Lantern's offering, available on web and iOS, includes 40 short sessions that users can complete at their own pace, exercises that teach users about cognitive behavioral therapy (CBT), techniques that help users build healthy habits, and one-on-one messaging with a coach, who has a graduate level degree and is trained in CBT.

Lantern sells the program for a flat fee of $150 per active enrollment to payers and employers, but it is also available direct-to-consumer for $49 per month.

Foung explained that some of the ways payers can offer Lantern to members include recommending it if a member indicates high stress or anxiety in a health risk assessment, or as an additional benefit available in a member portal.

"Insurers are interested in CBT because with conditions like cardiac rehabilitation and cancer, between 20 to 40 percent of the people going through these chronic conditions also have anxiety, so the comorbidity is very large with mental health for these chronic conditions," Foung said. "And it's also pretty established that for individuals who have comorbid anxiety with cancer or oncological disease -- the cost of care in health services that the nurse provides those individuals is double, so $3,000 or $4,000 more a year."

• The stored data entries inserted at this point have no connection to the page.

Lemma offsets_from_lower (t step : Q) (n : nat) (b : Q) :
  0 < step -> b < t -> Forall (Qlt b) (offsets_from t step n).
Proof.
  intros Hs. revert t. induction n as [|n IH]; intros t Hb; simpl.
  - constructor.
  - constructor; [exact Hb|]. apply IH. lra.
Qed.

Lemma offsets_from_sorted (t step : Q) (n : nat) :
  0 < step -> StronglySorted Qlt (offsets_from t step n).
Proof.
  intros Hs. revert t. induction n as [|n IH]; intro t; simpl.
  - constructor.
  - constructor; [apply IH|]. apply offsets_from_lower; lra.
Qed.

(** With at least two images the cross-fade clauses of the graph are those of
    the chain built from the second image on. *)
Lemma xfades_build (g : Generator.t) (ww wt : bool) :
  (2 <= length (Generator.images g))%nat ->
  xfades (_build_filter_complex g ww wt)
  = fst (xfade_chain (Generator.config g) (tl (Generator.images g)) 1 (LV 0)
           (VideoConfig.duration (Generator.config g)
            - VideoConfig.crossfade (Generator.config g))).
Proof.
  intro Hn. unfold _build_filter_complex.
  assert (H1 : (1 <? length (Generator.images g))%nat = true)
    by (apply Nat.ltb_lt; lia).
  rewrite H1.
  pose proof (xfade_chain_all_xfade (Generator.config g)
                (tl (Generator.images g)) 1 (LV 0)
                (VideoConfig.duration (Generator.config g)
                 - VideoConfig.crossfade (Generator.config g))) as Hall.
  destruct (xfade_chain (Generator.config g) (tl (Generator.images g)) 1
              (LV 0) _) as [cs cur].
  simpl fst in *.
  match goal with
  | |- xfades (relabel_last (?st ++ _ ++ ?mk)) = _ =>
      set (stages := st); set (mark := mk)
  end.
  assert (Hst : xfades stages = []).
  { subst stages. clear. induction (Generator.images g) as [|img l IH];
      [reflexivity | exact IH]. }
  assert (Hmark : mark = []
                  \/ exists a b, mark = [a; b] /\ is_xfade a = false
                                 /\ is_xfade b = false).
  { subst mark. destruct (Generator.watermark g) as [wm|]; [|now left].
    destruct (ww && WatermarkConfig.enabled wm); [|now left].
    right. do 2 eexists. split; [reflexivity|]. split; reflexivity. }
  destruct Hmark as [-> | (a & b & -> & Ha & Hb)].
  - rewrite app_nil_r, app_assoc.
    rewrite xfades_relabel_last_snoc by reflexivity.
    unfold xfades in *. rewrite filter_app, Hst, Hall. reflexivity.
  - replace (stages ++ (cs ++ [Format cur (LName "vout")]) ++ [a; b])%list
      with ((stages ++ cs ++ [Format cur (LName "vout"); a]) ++ [b])%list
      by (repeat rewrite <- app_assoc; reflexivity).
    rewrite xfades_relabel_last_snoc by exact Hb.
    unfold xfades in *. rewrite !filter_app, Hst, Hall. simpl.
    rewrite Ha. apply app_nil_r.
Qed.

(** ** The alternate policy of [prepare_images] *)

Lemma mod2_even (k : nat) : (k mod 2 =? 0)%nat = Nat.even k.
Proof.
  rewrite (Nat.div_mod_eq k 2) at 2.
  rewrite Nat.add_comm, Nat.even_add_mul_2.
  pose proof (Nat.mod_upper_bound k 2 ltac:(lia)) as Hb.
  destruct (k mod 2) as [|[|m]]; [reflexivity | reflexivity | lia].
Qed.

Lemma set_nth_length {A} (k : nat) (x : A) (l : list A) :
  length (set_nth k x l) = length l.
Proof.
  revert k. induction l as [|y l IH]; intros [|k]; simpl; auto.
Qed.

Lemma shuffle_from_length (i : nat) (l : list string) (r : rng) :
  length (fst (shuffle_from i l r)) = length l.
Proof.
  revert l r. induction i as [|i IH]; intros l r; simpl; [reflexivity|].
  rewrite IH. unfold swap. now rewrite !set_nth_length.
Qed.

Lemma choose_zoom_alternate (cfg : VideoConfig.t) (i : nat) (r : rng) :
  VideoConfig.zoom_direction cfg = "alternate" ->
  choose_zoom cfg i r = (Nat.even i, r).
Proof.
  intro H. unfold choose_zoom. rewrite H, <- mod2_even. reflexivity.
Qed.

Lemma choose_pan_alternate (cfg : VideoConfig.t) (i : nat) (r : rng) :
  VideoConfig.pan_direction cfg = "alternate" ->
  choose_pan cfg i r = (Nat.even i, r).
Proof.
  intro H. unfold choose_pan. rewrite H, <- mod2_even. reflexivity.
Qed.

Lemma prepare_loop_length (cfg : VideoConfig.t) (i : nat)
    (paths : list string) (r : rng) :
  length (fst (prepare_loop cfg i paths r)) = length paths.
Proof.
  revert i r. induction paths as [|p rest IH]; intros i r; simpl.
  - reflexivity.
  - destruct (choose_zoom cfg i r) as [z r1].
    destruct (choose_pan cfg i r1) as [pl r2].
    destruct (choose_transition cfg r2) as [t r3].
    specialize (IH (S i) r3).
    destruct (prepare_loop cfg (S i) rest r3) as [images r4].
    simpl in *. now rewrite IH.
Qed.

Lemma prepare_loop_alternate (cfg : VideoConfig.t) (i : nat)
    (paths : list string) (r : rng) (k : nat) (img : ImageInfo.t) :
  VideoConfig.zoom_direction cfg = "alternate" ->
  VideoConfig.pan_direction cfg = "alternate" ->
  nth_error (fst (prepare_loop cfg i paths r)) k = Some img ->
  ImageInfo.index img = (i + k)%nat
  /\ ImageInfo.zoom_in img = Nat.even (i + k)
  /\ ImageInfo.pan_left_to_right img = Nat.even (i + k).
Proof.
  intros Hz Hp. revert i r k.
  induction paths as [|p rest IH]; intros i r k; simpl.
  - destruct k; discriminate.
  - rewrite (choose_zoom_alternate _ _ _ Hz), (choose_pan_alternate _ _ _ Hp).
    destruct (choose_transition cfg r) as [t r3].
    specialize (IH (S i) r3).
    destruct (prepare_loop cfg (S i) rest r3) as [images r4].
    simpl in *. destruct k as [|k]; simpl.
    + intro E. injection E as <-. simpl. rewrite Nat.add_0_r. auto.
    + intro E. apply IH in E. now rewrite Nat.add_succ_r.
Qed.

(** C4: under the alternate zoom and pan policies [prepare_images] returns
    one entry per path, the entry at position [k] carries index [k], and it
    zooms in and pans left to right exactly when [k] is even; the entries at
    positions 0 and 2 therefore agree, whatever the length, the ordering or
    the transition policy. *)
Theorem alternate_policy_parity (g : Generator.t) (paths : list string)
    (r : rng) :
  paths <> [] ->
  VideoConfig.zoom_direction (Generator.config g) = "alternate" ->
  VideoConfig.pan_direction (Generator.config g) = "alternate" ->
  exists images g' r',
    prepare_images g paths r = (inr images, g', r')
    /\ Generator.images g' = images
    /\ length images = length paths
    /\ (forall k img, nth_error images k = Some img ->
          ImageInfo.index img = k
          /\ ImageInfo.zoom_in img = Nat.even k
          /\ ImageInfo.pan_left_to_right img = Nat.even k)
    /\ (forall a c,
          nth_error images 0 = Some a -> nth_error images 2 = Some c ->
          ImageInfo.zoom_in a = ImageInfo.zoom_in c
          /\ ImageInfo.pan_left_to_right a = ImageInfo.pan_left_to_right c).
Proof.
  intros Hne Hz Hp. unfold prepare_images.
  destruct paths as [|p0 rest] eqn:Epaths; [congruence|].
  rewrite <- Epaths. clear Hne.
  set (ordered :=
         if VideoConfig.shuffle (Generator.config g) then shuffle paths r
         else if VideoConfig.reverse (Generator.config g)
              then (rev paths, r) else (paths, r)).
  assert (Hlen : length (fst ordered) = length paths).
  { subst ordered. destruct (VideoConfig.shuffle (Generator.config g)).
    - apply shuffle_from_length.
    - destruct (VideoConfig.reverse (Generator.config g)); simpl;
        [apply length_rev | reflexivity]. }
  destruct ordered as [o r1]. simpl in Hlen.
  pose proof (prepare_loop_length (Generator.config g) 0 o r1) as Hl.
  pose proof (fun k img =>
                @prepare_loop_alternate (Generator.config g) 0 o r1 k img Hz Hp)
    as Hall.
  destruct (prepare_loop (Generator.config g) 0 o r1) as [images r2].
  simpl in Hl, Hall.
  exists images, (Generator.set_images images g), r2.
  split; [reflexivity|]. split; [reflexivity|].
  split; [congruence|]. split; [exact Hall|].
  intros a c Ha Hc.
  destruct (Hall _ _ Ha) as (_ & -> & ->).
  destruct (Hall _ _ Hc) as (_ & -> & ->). split; reflexivity.
Qed.

(** Three paths, shuffled, with random transitions: the entries at positions
    0 and 2 zoom in and pan left to right, the entry at position 1 does not. *)
Lemma alternate_policy_parity_witness :
  exists images g' r',
    prepare_images shuffling_generator ["a.png"; "b.png"; "c.png"] sample_rng
    = (inr images, g', r')
    /\ map ImageInfo.zoom_in images = [true; false; true]
    /\ map ImageInfo.pan_left_to_right images = [true; false; true].
Proof.
  destruct (@alternate_policy_parity shuffling_generator
              ["a.png"; "b.png"; "c.png"] sample_rng
              ltac:(discriminate) eq_refl eq_refl)
    as (images & g' & r' & E & _ & Hlen & Hall & _).
  exists images, g', r'. split; [exact E|].
  destruct images as [|a [|b [|c [|d l]]]]; try discriminate Hlen.
  destruct (Hall 0%nat a eq_refl) as (_ & Ha1 & Ha2).
  destruct (Hall 1%nat b eq_refl) as (_ & Hb1 & Hb2).
  destruct (Hall 2%nat c eq_refl) as (_ & Hc1 & Hc2).
  simpl. rewrite Ha1, Ha2, Hb1, Hb2, Hc1, Hc2. split; reflexivity.
Defined.

(** ** The progress parser *)

Lemma search_some {A} (m : string -> option A) (s : string) (x : A) :
  search m s = Some x -> exists t, m t = Some x.
Proof.
  induction s as [|c s IH]; simpl.
  - destruct (m "") eqn:E; [|discriminate]. intros [= <-]. now exists "".
  - destruct (m (String c s)) eqn:E.
    + intros [= <-]. now exists (String c s).
    + exact IH.
Qed.

Lemma digit_not_dot (c : ascii) : is_digit c = true -> is_dot c = false.
Proof.
  unfold is_dot.
  destruct (Ascii.eqb_spec c "."); [subst; discriminate | reflexivity].
Qed.

Lemma count_dot_digits (p : string) :
  count_char is_dot (take_while is_digit p) = 0%nat.
Proof.
  induction p as [|c p IH]; simpl; [reflexivity|].
  destruct (is_digit c) eqn:E; simpl; [|reflexivity].
  now rewrite (digit_not_dot _ E), IH.
Qed.

Lemma remove_dot_digits (p : string) :
  remove_char is_dot (take_while is_digit p) = take_while is_digit p.
Proof.
  induction p as [|c p IH]; simpl; [reflexivity|].
  destruct (is_digit c) eqn:E; simpl; [|reflexivity].
  now rewrite (digit_not_dot _ E), IH.
Qed.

Right now, Lantern's program is split 50-50 between its enterprise and consumer customers, but the company expects in the next few months for that to change as they launch large employer deals. The company is also in the second year of a four-year study, funded by a $4 million federally-funded mental health grant, that involves 40 colleges across the country including University of California Berkeley, Harvard, University of Chicago, and Stanford. Students can enroll in the study to use Lantern through their mental health or counseling center.

To date, Lantern has raised $3.8 million. A majority of this funding, $3.2 million, was raised as part of seed round in May 2014, led by Mayfield Fund and SoftTech VC.